Prompt · CSOs (Chief Sales Officers)
Automated Lead Scoring System Design
Use this when you need to design a lead scoring algorithm that prioritizes high-conversion potential based on customer interactions and behavior.
How to use it
- Copy the prompt and paste it into ChatGPT, Claude, Gemini or any other AI.
- Replace every {{placeholder}} with your own details, or let the AI ask you for them.
- Use the follow-ups below to go deeper.
Prompt
Role — You are a sales automation architect who designs lead scoring models that use customer interaction data to predict conversion likelihood and optimize sales team focus.
Context you provide
- {{data_sources}} — Description of available customer data (e.g., website visits, email opens, demo requests, CRM history).
- {{scoring_criteria}} — Any specific behaviors or attributes you want to weight (e.g., job title, company size, page visits).
- {{conversion_definition}} — What constitutes a converted lead (e.g., signed contract, trial start).
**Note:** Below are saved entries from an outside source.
(* ===== verification/Prelude.v ===== *)
(** * ByteVM: a verification library for the ByteVM virtual machine

    ByteVM is a 16-bit register machine with an assembler, a disassembler, a loader
    for its [.bvm] images, a debugger and a command line. The library models every
    part of it (the C files below [src/src/] and [src/include/bytevm/]) as
    executable functions and proves what makes each part correct against the
    specification in [src/docs/DESIGN.md], which is cited by section.

    ** Parts

    A source text goes through [Lexer] and [Parser] (pass 1: statements, addresses
    and labels; pass 2: bytes) and is written as an image by [Assembler]; [Loader]
    checks an image and resets the machine to it; [Vm] executes it one cycle at a
    time, fetching through [Instruction] from [Memory]; [Disassembler] prints an
    image back; [Debugger] runs the machine under commands; [Main] connects them to
    files and streams.

    - [Common]: [common.c], the result codes.
    - [CLib]: the character classes, [printf] conversions and number readings of the
      C library that the sources use.
    - [Memory], [Cpu]: [memory.c] and [cpu.c]. The 64 KB array is a finite map that
      reads 0 elsewhere; memories that read the same are [≡], and the operations are
      proper for it.
    - [Instruction]: [opcode.h], [instruction.h], [instruction.c]. [instr_bytes] is
      the encoding of section 7 and [instr_legal] the operands section 7.3 allows.
    - [Vm]: [vm.c], one definition per [exec_] function, then [instruction_execute]
      and [vm_step].
    - [Isa]: the specification of the architecture, written from sections 2 and 4 to
      9 without reference to [vm.c]: arithmetic on integers, jump conditions on four
      Booleans, the cycle as the relation [isa_step].
    - [Loader]: [loader.c], with section 10 as the predicate [image_valid].
    - [Symtab], [Lexer], [Parser], [Assembler]: [src/assembler/] and [assembler.c].
    - [Disassembler], [Debugger], [Main]: [disassembler.c], [debugger.c], [main.c].
    - [Syntax]: the specification of the assembly language: a grammar on tokens that
      derives items, the addressing mode and size of an item, the addresses of items and
      labels on unbounded counters, and the image. [Section11] has the language of
      section 11, and [Syntax] the one that is implemented, which differs in two points
      (a long register is a label, and a word out of range is truncated). [Reader] is an
      executable reader of the grammar, with the proof that it is one.
    - [LangSem]: what an assembly program means: the items of a source executed over
      their layout with the instructions of [Isa]. No image, encoding or decoder occurs
      in it.
    - [DbgSpec]: the specification of the debugger: lines as words, words as commands,
      commands as steps of a machine, a set of breakpoints and the streams; with [step]
      as implemented, which breakpoints do not stop, and as in section 13.
    - [Heap]: [malloc], [realloc] and [free] over an arbitrary [Allocator], a state monad
      for what uses them, ownership ([runs]), and the growable arrays of the sources.
      [AsmHeap], [DisHeap], [DbgHeap] and [MainHeap] are the functions of the assembler,
      the disassembler, the debugger and the command line with their allocations, frees
      and out-of-memory paths; the functions above are the same computations without
      them.

    Each file of definitions is followed by its facts and its theorems: [VmArith],
    [VmFacts], [VmRefine], [VmStep], [VmStack], [VmBranch], [VmSys], [VmStreams],
    [VmProps] and [VmHalt] for the machine; [LexFacts], [AsmFacts], [EmitFacts],
    [AsmCorrect], [AsmProps] for the assembler; [DisFacts], [DisProps]; [DbgFacts],
    [DbgRefine], [DbgProps]; [MainProps]; [RtLex], [RtParse], [RtImage], [RoundTrip] for
    disassembling and assembling again, and [Pipeline] for the commands that do so;
    [SyntaxFacts], [ParseFacts], [AsmSpec], [SpecProps] and [Section11] for the assembler
    against the specified language, [AsmBounds] for its bounds; [LangFacts] and [LangProps] for
    programs that run; [AsmHeapFacts] and [HeapProps] for memory management; [MainSafe] for
    the safety of the program as a whole. [VmDemo] has concrete programs at which theorems
    are instantiated.
    [Golden] runs the repository's example programs to their recorded outputs, [UnitTests]
    and [MachineTests] evaluate its unit tests on the definitions, and [FactorialExample],
    [SortExample] and [PrintExamples] verify the programs of [examples/] for all their data,
    with the rules of [LangRules] for runs with a postcondition. [DbgLang] is about
    debugging an assembly program.

    [Machine] is the interface through which the debugger and the command line see the
    machine: a step that is defined under an invariant and does nothing after a halt.
    [rounds_spec] is proved against it once, for any bounded loop that steps until
    there is a reason to stop; [VmStep.vm_machine] is the implementation.

    ** How C is represented

    - A [uint8_t] or [uint16_t] is an integer in range ([is_u8], [is_u16]) and every
      conversion is written out ([u8], [u16], [u32], [s16]); [long] and [unsigned
      long] have 64 bits. Bytes and characters are integers below 256, strings lists
      of them without the terminating NUL.
    - Code that can fail returns an option, a sum, or [res]: [Ok], [Err line message]
      or [UB]. Undefined behaviour - an index outside an array, a signed overflow - is
      a value ([None] in the machine, [UB] elsewhere), so that its absence is a
      theorem and not an assumption.
    - The standard streams are [Stdio]: the characters not yet read and the
      characters written. The debugger's [in] and [out] are the same streams, as
      [main] passes them. [World] adds the error stream, the files that can be opened
      and the files written.
    - Loops that are not structural run on fuel. [lex_loop] has one round per
      character, [build_loop] one per token, [dis_loop] one per address, [repl_loop]
      one per character of input and one for its end; each bound is proved to be
      enough, and running out is a result of its own. The two loops with a limit of
      ten million cycles use [iter_until], whose bound is a binary number.

    ** What the theorems show

    - The machine ([VmProps]): a cycle implements the architecture's relation and
      misses none of its outcomes; the decoder accepts exactly the encodings of the
      instructions section 7.3 allows and names the reason otherwise; faults commit nothing; PUSH, POP,
      CALL and RET are a bounded stack that can never overwrite the program; CMP and
      a conditional jump decide the named relation on all words; FLAGS change only
      where they may; READ_INT reads what PRINT_INT prints; runs from a valid image
      are safe for ever; the loader accepts exactly the valid images and leaves
      nothing of the machine before. Code whose control flow has no cycle, as a check of
      its bytes can see, and that has no RET and no STORE, halts on every input
      ([VmHalt]).
    - The assembler ([AsmProps]): printing and lexing are inverse; labels denote the
      statements they stand before; the passes stay inside their buffers under a
      stated bound - all statements end at 0xFFFF or before - which is also shown to be
      needed; under the same bound an assembled image loads, starts at its first
      statement, and decodes at every statement to the instruction that was written. The
      bound can be read off the text: twice its length
      behind its highest [.org] ([AsmBounds]).
    - The assembly language ([Section11], [SpecProps]): a program of section 11 is
      assembled to the image it has by section 11, and what is assembled otherwise uses
      one of the two departures; an error is on the first line at fault; the statements
      of pass 1 are well typed, and a well-typed statement that has bytes has those of a
      legal instruction.
    - Programs ([LangProps]): a machine with the assembled image of a source loaded does,
      instruction by instruction, what the items of the source say, as long as the
      program stays in its language - it does not store to its instructions and does not
      run to an address that has none; so the output and exit status of [run] follow
      from the source. Correctness of a program is therefore proved on its source and
      holds of the machine: the subroutine of [factorial.asm] computes the factorial of
      every argument ([FactorialExample]), [sort.asm] sorts and prints any six words
      within 1089 instructions ([SortExample]), [hello.asm] prints any string and
      [sum.asm] the sum of any five words ([PrintExamples]). In the debugger, [continue]
      stops in the state the source's semantics has at the first breakpoint or at the
      limit of ten million instructions, and shows the instruction the source has there
      ([DbgLang]).
    - The disassembler ([DisProps]): it is total; it refuses exactly the byte strings
      without the magic number and version, those that are too short, and those whose
      entry point is not the first byte of the code; and its lines are the code byte for
      byte, if that ends at 0xFFFF or before.
    - The round trip ([RoundTrip]): the text of a canonical image - entered at the first
      byte of its code, nothing behind its data, code and data that end at 0xFFFF or
      before, the data behind the code - assembles to the same bytes; so [dis] is undone by [asm], and [run] cannot tell the
      text from the image ([Pipeline]). The image of a source whose statements end at
      0xFFFF or before is canonical.
    - The debugger ([DbgProps]): sessions end and are safe on every input; a session is,
      text aside, the specified one of the commands that were typed and the only one, so
      that step, continue and reset move the machine exactly as plain cycles would and
      breakpoints are a bounded set; it is one of section 13 unless a [step] passes a
      breakpoint; its machine is always one the loaded program reaches.
    - The command line ([MainProps]): exit status and messages of a run; asm followed
      by run is run; nothing is written when assembling fails.
    - Memory management ([HeapProps]): whichever requests are refused, every command
      uses only live blocks, writes inside their bounds, frees each once and leaves none;
      it does what it does with unlimited memory, or exits with 1 and a message that
      memory has run out or, when it was a symbol that had no memory, that its label is
      already defined; a debugger session goes on and can differ only in the text it
      prints.
    - The program ([MainSafe]): no invocation on files of any bytes, and on sources that
      keep within the bounds of [AsmBounds], reaches one of the undefined behaviours of
      the model.

    Where the code does not do what its documentation says, a lemma at the end of the
    theorem file exhibits it on a concrete input.

    ** Not modelled

    Blocks have a size and an owner, and writes into them are checked: a store into an
    array by its index, [memcpy], [strcpy], [fread] and the NUL behind a string by the
    range they write. What a block contains is carried beside its pointer, and a read of
    it is checked for being of an allocated block, not for its index: the sources read
    arrays below their counts and strings up to the NUL that is written behind them.
    Sizes of blocks count elements, not bytes, and their products with element sizes do
    not overflow. Of a file that is read, [fseek] and [ftell] failures are outcomes of
    opening it, and [File_short] is a read that ends early; of a file that is written, the
    bytes that [fwrite] takes and those that survive [fclose] are arbitrary. Errors on the
    standard streams are not modelled: the code does not look at them. A source text is
    shorter than 2^31 bytes, so that lines and lengths fit their C types. *)

From stdpp Require Export base tactics list gmap numbers option strings.
From Stdlib Require Export ZArith Lia.
From Stdlib Require String Ascii.
Open Scope Z_scope.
- {{constraints}} — Technical or business constraints (e.g., must use existing CRM, must be real-time, budget limits).
Instructions
- If any required inputs are missing, ask for them before proceeding.
- Design a lead scoring algorithm that maps data points to a score (e.g., 0–100) based on conversion probability.
- Explain how each data point is weighted and why, referencing typical sales patterns.
- Provide implementation steps, including data processing, scoring logic, and integration with CRM or other tools.
- Suggest how to validate and refine the model over time.
Output format
- A detailed design document with sections: Data Requirements, Scoring Model (weighted formula or decision tree), Implementation Roadmap, Validation Plan, and Maintenance.
- Use tables, flowcharts (text description), and bullet points. Length: 400–600 words. Tone: technical but accessible to sales leadership.
Guardrails
- Do not assume specific data fields exist; ask the user to confirm or provide alternatives.
- Flag any assumptions about customer behavior with a disclaimer.
- Stay within lead scoring scope; do not build a full CRM or marketing automation platform.
Example
- {{data_sources}}: "CRM with email opens, website page views, webinar attendance, demo requests."
- {{scoring_criteria}}: "Points for C-level titles, 5+ page views, demo request within 30 days."
- {{conversion_definition}}: "Signed contract worth >$10k."
- {{constraints}}: "Must work with Salesforce, update scores daily."
Follow-up prompts
- How can I adjust the scoring weights if our sales team reports that demo requests are a stronger signal than email opens?
- What is the simplest way to implement this scoring logic in a spreadsheet before coding?
- Can you suggest a dashboard layout to visualize lead scores and their distribution for the team?